START Information

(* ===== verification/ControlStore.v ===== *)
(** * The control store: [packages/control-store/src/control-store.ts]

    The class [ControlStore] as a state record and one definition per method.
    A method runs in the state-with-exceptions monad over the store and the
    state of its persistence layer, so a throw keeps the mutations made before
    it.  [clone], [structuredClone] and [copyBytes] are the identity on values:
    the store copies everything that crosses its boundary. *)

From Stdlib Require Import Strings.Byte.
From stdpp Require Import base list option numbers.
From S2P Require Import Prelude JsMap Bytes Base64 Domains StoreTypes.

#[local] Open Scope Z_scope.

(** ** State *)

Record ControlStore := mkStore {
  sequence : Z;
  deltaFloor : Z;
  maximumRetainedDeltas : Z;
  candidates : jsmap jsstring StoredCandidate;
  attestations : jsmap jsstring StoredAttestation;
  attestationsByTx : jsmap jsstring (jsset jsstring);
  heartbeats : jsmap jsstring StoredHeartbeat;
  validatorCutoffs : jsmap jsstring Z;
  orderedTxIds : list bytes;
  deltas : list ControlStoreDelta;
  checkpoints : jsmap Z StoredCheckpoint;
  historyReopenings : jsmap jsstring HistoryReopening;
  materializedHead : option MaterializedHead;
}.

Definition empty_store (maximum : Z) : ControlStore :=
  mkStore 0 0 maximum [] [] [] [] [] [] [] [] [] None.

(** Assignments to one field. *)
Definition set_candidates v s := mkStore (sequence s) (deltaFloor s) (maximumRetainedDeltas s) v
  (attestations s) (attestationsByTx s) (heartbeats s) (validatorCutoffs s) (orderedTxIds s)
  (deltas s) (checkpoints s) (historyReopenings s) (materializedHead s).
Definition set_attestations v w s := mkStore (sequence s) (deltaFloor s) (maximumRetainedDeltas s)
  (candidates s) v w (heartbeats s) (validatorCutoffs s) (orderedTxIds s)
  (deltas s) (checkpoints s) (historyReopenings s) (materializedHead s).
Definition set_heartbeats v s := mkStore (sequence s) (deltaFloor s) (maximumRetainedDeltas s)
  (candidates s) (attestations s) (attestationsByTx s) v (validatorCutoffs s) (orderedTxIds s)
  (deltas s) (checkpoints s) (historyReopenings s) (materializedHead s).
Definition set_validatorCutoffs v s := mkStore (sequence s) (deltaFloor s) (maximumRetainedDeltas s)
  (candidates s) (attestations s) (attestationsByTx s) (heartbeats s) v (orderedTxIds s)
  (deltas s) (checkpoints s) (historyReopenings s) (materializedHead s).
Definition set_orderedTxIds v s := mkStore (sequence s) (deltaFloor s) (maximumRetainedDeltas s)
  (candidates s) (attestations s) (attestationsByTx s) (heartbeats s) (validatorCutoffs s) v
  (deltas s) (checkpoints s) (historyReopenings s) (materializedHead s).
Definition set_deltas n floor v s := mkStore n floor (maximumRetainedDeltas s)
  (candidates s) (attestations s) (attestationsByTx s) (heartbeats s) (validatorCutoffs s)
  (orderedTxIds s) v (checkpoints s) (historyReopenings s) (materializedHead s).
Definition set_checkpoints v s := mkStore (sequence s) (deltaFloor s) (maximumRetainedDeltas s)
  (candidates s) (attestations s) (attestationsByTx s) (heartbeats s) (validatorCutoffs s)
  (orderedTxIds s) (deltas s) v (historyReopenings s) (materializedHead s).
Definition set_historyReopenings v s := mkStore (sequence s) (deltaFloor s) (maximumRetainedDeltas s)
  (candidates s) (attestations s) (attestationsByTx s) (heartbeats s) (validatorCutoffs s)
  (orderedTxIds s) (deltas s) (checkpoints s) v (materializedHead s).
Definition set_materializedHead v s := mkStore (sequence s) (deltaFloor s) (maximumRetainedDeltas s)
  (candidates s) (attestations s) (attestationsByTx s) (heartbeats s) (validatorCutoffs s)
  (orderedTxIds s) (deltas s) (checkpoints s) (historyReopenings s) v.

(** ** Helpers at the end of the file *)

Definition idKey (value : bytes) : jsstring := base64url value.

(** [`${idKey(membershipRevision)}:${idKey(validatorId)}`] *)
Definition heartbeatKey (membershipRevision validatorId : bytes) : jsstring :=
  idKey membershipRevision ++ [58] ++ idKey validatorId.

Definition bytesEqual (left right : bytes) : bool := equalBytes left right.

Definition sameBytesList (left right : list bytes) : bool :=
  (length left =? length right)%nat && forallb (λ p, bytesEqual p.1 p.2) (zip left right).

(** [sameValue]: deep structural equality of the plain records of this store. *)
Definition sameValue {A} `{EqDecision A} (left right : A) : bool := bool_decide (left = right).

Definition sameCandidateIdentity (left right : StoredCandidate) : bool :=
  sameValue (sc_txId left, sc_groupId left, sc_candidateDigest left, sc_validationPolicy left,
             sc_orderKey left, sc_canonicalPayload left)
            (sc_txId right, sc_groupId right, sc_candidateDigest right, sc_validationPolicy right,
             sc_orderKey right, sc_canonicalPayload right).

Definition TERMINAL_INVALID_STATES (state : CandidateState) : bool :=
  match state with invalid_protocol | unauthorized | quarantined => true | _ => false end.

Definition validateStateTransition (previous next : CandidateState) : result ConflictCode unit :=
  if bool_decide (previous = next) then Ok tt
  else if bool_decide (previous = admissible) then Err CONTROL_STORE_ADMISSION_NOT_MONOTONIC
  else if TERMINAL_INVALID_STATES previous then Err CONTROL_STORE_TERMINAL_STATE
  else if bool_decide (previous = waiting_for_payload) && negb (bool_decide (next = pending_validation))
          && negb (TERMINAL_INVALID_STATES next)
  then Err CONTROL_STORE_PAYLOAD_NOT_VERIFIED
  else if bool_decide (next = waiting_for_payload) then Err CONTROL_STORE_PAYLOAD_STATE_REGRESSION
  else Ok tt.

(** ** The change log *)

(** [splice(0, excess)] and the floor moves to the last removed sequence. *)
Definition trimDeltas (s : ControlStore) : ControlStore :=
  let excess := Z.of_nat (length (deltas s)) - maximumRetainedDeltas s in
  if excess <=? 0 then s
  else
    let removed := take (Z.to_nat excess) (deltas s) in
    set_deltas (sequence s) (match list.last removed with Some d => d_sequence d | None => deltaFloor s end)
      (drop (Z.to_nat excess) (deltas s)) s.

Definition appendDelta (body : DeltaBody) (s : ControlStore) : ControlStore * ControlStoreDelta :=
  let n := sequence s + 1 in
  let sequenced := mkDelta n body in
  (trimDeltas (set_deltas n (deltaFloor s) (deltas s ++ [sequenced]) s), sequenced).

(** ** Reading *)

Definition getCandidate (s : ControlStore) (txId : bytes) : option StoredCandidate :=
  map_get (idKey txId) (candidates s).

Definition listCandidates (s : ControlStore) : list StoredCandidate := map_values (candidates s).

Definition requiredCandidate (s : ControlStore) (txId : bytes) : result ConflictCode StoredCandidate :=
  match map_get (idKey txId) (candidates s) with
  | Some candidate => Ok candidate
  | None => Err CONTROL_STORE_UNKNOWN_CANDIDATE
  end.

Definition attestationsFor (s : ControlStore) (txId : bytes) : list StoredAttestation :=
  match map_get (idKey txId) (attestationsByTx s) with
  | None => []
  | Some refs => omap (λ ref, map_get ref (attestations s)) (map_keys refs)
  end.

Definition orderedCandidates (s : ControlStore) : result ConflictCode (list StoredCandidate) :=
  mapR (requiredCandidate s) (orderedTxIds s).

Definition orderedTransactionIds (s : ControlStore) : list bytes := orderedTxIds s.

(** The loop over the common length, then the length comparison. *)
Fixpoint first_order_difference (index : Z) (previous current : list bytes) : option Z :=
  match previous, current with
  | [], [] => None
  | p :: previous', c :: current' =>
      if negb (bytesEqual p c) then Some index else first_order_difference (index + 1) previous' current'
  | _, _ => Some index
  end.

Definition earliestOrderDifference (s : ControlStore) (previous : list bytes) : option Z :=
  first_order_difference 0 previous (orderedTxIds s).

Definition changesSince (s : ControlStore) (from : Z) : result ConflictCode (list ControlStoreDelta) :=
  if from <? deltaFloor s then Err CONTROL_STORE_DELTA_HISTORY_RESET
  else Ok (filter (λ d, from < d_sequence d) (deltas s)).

END Information

◆ **Activity**: Quote verbatim the line containing "candidate => Ok candidate" and every line after it through the end of the records above.

◆ **Exercise response**:
  | Some candidate => Ok candidate
  | None => Err CONTROL_STORE_UNKNOWN_CANDIDATE
  end.

Definition attestationsFor (s : ControlStore) (txId : bytes) : list StoredAttestation :=
  match map_get (idKey txId) (attestationsByTx s) with
  | None => []
  | Some refs => omap (λ ref, map_get ref (attestations s)) (map_keys refs)
  end.

Definition orderedCandidates (s : ControlStore) : result ConflictCode (list StoredCandidate) :=
  mapR (requiredCandidate s) (orderedTxIds s).

Definition orderedTransactionIds (s : ControlStore) : list bytes := orderedTxIds s.

(** The loop over the common length, then the length comparison. *)
Fixpoint first_order_difference (index : Z) (previous current : list bytes) : option Z :=
  match previous, current with
  | [], [] => None
  | p :: previous', c :: current' =>
      if negb (bytesEqual p c) then Some index else first_order_difference (index + 1) previous' current'
  | _, _ => Some index
  end.

Definition earliestOrderDifference (s : ControlStore) (previous : list bytes) : option Z :=
  first_order_difference 0 previous (orderedTxIds s).

Definition changesSince (s : ControlStore) (from : Z) : result ConflictCode (list ControlStoreDelta) :=
  if from <? deltaFloor s then Err CONTROL_STORE_DELTA_HISTORY_RESET
  else Ok (filter (λ d, from < d_sequence d) (deltas s)).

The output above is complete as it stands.